Il ne s’agit pas de se débarrasser de cette espèce qui fait partie de la communauté prairial normale dans nos prairies normandes. Mais il est important de ne pas la laisser prendre trop de place. Si sa présence commence à devenir problématique, le premier levier consiste à exploiter son point faible : un système racinaire fragile et superficiel. Des passages d’herse étrille en fin d’été permettent d’arracher les stolons pas encore enracinés ainsi que les pieds superficiels et de les laisser dessécher au soleil.

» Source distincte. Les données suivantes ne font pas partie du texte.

Lemma works_ok_free p b bf s s' : binder_free_buf p b s = Some s' -> buffers s !! b = Some bf -> allow_user_free bf = true ->
  works_ok s -> works_ok s'.
Proof.
  intros H Hbf Hu Hok. apply free_buf_inv in H as (bf' & Hbf' & Eb & Ex & Hn). assert (bf' = bf) as -> by congruence.
  assert (forall y tx, transaction bf = Some y -> txns s !! y = Some tx -> buffer tx = Some b) as Hback.
  { intros y tx Ey Etx. destruct (wk_back _ Hok b bf y Hbf Ey) as (? & ? & ?). congruence. }
  assert (forall y tx b', txns s !! y = Some tx -> buffer tx = Some b' -> b' <> b -> txns s' !! y = Some tx) as Hkeep.
  { intros y tx b' Ey Eb' Hne. rewrite Ex. destruct (transaction bf) as [z|] eqn:Ez; [|done].
    rewrite lookup_alter_ne; [done|]. intros ->. apply Hne. rewrite (Hback y tx) in Eb' by done. congruence. }
  assert (NoDup (works s').*2 /\ forall w, w ∈ (works s').*2 -> w ∈ (works s).*2) as [Hd Hsub].
  { destruct (async_node bf) as [n|]; [|by destruct Hn as [-> _]; split; [apply Hok|]].
    destruct Hn as (nd & _ & _ & _ & Hn). destruct (todo (AsyncTodo n) s) as [|w ws] eqn:Ew; [by destruct Hn as [-> _]; split; [apply Hok|]|].
    destruct Hn as [-> _]. rewrite fmap_app. split.
    - apply NoDup_app. split_and!; [apply dequeue_once, Hok| |apply NoDup_singleton].
      intros w' Hw' Hin%list_elem_of_singleton. apply dequeue_works in Hw' as [_ Hw']. by apply Hw'.
    - intros w' [Hw'|Hw'%list_elem_of_singleton]%elem_of_app; [by apply dequeue_works in Hw' as [? _]|].
      cbn in Hw'. subst w'. apply (todo_queued (AsyncTodo n)). rewrite Ew. by left. }
  split; [done| |].
  - intros y Hy%Hsub. destruct (wk_txn _ Hok y Hy) as (tx & p' & b' & bf' & E1 & E2 & E3 & E4 & E5 & E6 & E7).
    assert (b' <> b) as Hne by congruence. exists tx, p', b', bf'. rewrite Eb, lookup_delete_ne by done. split_and!; try done. by eapply Hkeep.
  - intros b' bf' y. rewrite Eb. intros [Hne E1]%lookup_delete_Some E2. destruct (wk_back _ Hok b' bf' y E1 E2) as (tx & Etx & Eb').
    exists tx. split; [|done]. eapply Hkeep; [done..|]. done.
Qed.

(** ** What does not concern a node *)

Lemma node_ok_other s s' n nd xs ph : node_ok s n nd xs ph ->
  nodes s' !! n = nodes s !! n -> todo (AsyncTodo n) s' = todo (AsyncTodo n) s ->
  (forall x q, pending ph = [x] -> (forall m, q <> AsyncTodo m) -> Txn x ∈ todo q s -> Txn x ∈ todo q s') ->
  (forall b bf, async_node bf = Some n -> (buffers s' !! b = Some bf <-> buffers s !! b = Some bf)) ->
  node_ok s' n nd xs ph.
Proof.
  intros [] Hn Ht Hq Hb. split; rewrite ?Hn, ?Ht; try done.
  - destruct ph as [|x b|b]; [done| |]; cbn in *.
    + destruct no_phase0 as (bf & H1 & H2 & H3 & q & H4 & H5). exists bf. rewrite Hb by done. split_and!; [done..|].
      exists q. split; [by apply Hq|done].
    + destruct no_phase0 as (bf & H1 & H2 & H3). exists bf. by rewrite Hb.
  - intros x Hx. destruct (no_queued0 x Hx) as (b & bf & H1 & H2 & H3). exists b, bf. by rewrite Hb.
  - intros b bf H1 H2. apply Hb in H1; [|done]. by apply (no_buffers0 b).
Qed.

(** The buffer of a one-way transaction to a node belongs to its turn. *)
Lemma async_buffer s n nd xs ph b bf x : works_ok s -> node_ok s n nd xs ph -> buffers s !! b = Some bf -> async_node bf = Some n ->
  transaction bf = Some x -> (exists q, Txn x ∈ todo q s /\ forall m, q <> AsyncTodo m) -> ph = Queued x b.
Proof.
  intros Hok [] Hb Ha Ht (q & Hq & Hna). destruct (no_buffers0 b bf Hb Ha) as [Hc|(y & Hy & Ht')].
  - destruct ph as [|x' b'|b']; cbn in *; [done| |]; injection Hc as ->; destruct no_phase0 as (bf' & H1 & H2 & H3 & _); congruence.
  - assert (y = x) as -> by congruence. exfalso. apply (Hna n). eapply todo_once; [apply Hok|done|].
    rewrite no_todo0. by apply list_elem_of_fmap_2.
Qed.

(** A waiting transaction has not been read. *)
Lemma async_unread s n nd xs ph b bf : works_ok s -> node_ok s n nd xs ph -> buffers s !! b = Some bf -> async_node bf = Some n ->
  allow_user_free bf = true -> ph = Handled b.
Proof.
  intros Hok [] Hb Ha Hu.
  assert (forall x q, Txn x ∈ todo q s -> transaction bf = Some x -> False) as Hno.
  { intros x q Hq Ht. destruct (wk_txn _ Hok x) as (tx & p & b' & bf' & E1 & E2 & E3 & E4 & E5 & E6 & _); [by eapply todo_queued|].
    destruct (wk_back _ Hok b bf x Hb Ht) as (tx' & E1' & E3'). congruence. }
  destruct (no_buffers0 b bf Hb Ha) as [Hc|(y & Hy & Ht')].
  - destruct ph as [|x' b'|b']; cbn in *; [done| |congruence]. injection Hc as ->. destruct no_phase0 as (bf' & H1 & H2 & H3 & q & H4 & _).
    exfalso. apply (Hno x' q); [done|congruence].
  - exfalso. apply (Hno y (AsyncTodo n)); [|done]. rewrite no_todo0. by apply list_elem_of_fmap_2.
Qed.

Ensuite il faut travailler sur les causes à l’origine de la prolifération de l’Agrostide. On ne peut rien contre la sécheresse, mais on sait que le surpâturage et le piétinement la favorisent. Il faut donc revoir les pratiques de pâturage pour que les temps de repos optimaux et les hauteurs de sortie soient respectés sur les parcelles infestées. Plusieurs experts conseillent aussi d’alterner la fauche et le pâturage, ce qui permettrait de favoriser les bonnes espèces et d’éviter l’épiaison de l’agrostide. Contrairement au pâturage, la fauche n’est pas sélective et permet de donner de l’air et de la lumière aux graminées fourragères pour qu’elles reprennent leur place.

Attention au sursemis et au resemis

Ces solutions ne sont applicables que si la présence de l’Agrostide est limitée. Il faut donc surveiller son évolution pour éviter de se retrouver avec une infestation trop importante. Si l’Agrostide devient trop envahissante une intervention plus drastique doit être envisagée.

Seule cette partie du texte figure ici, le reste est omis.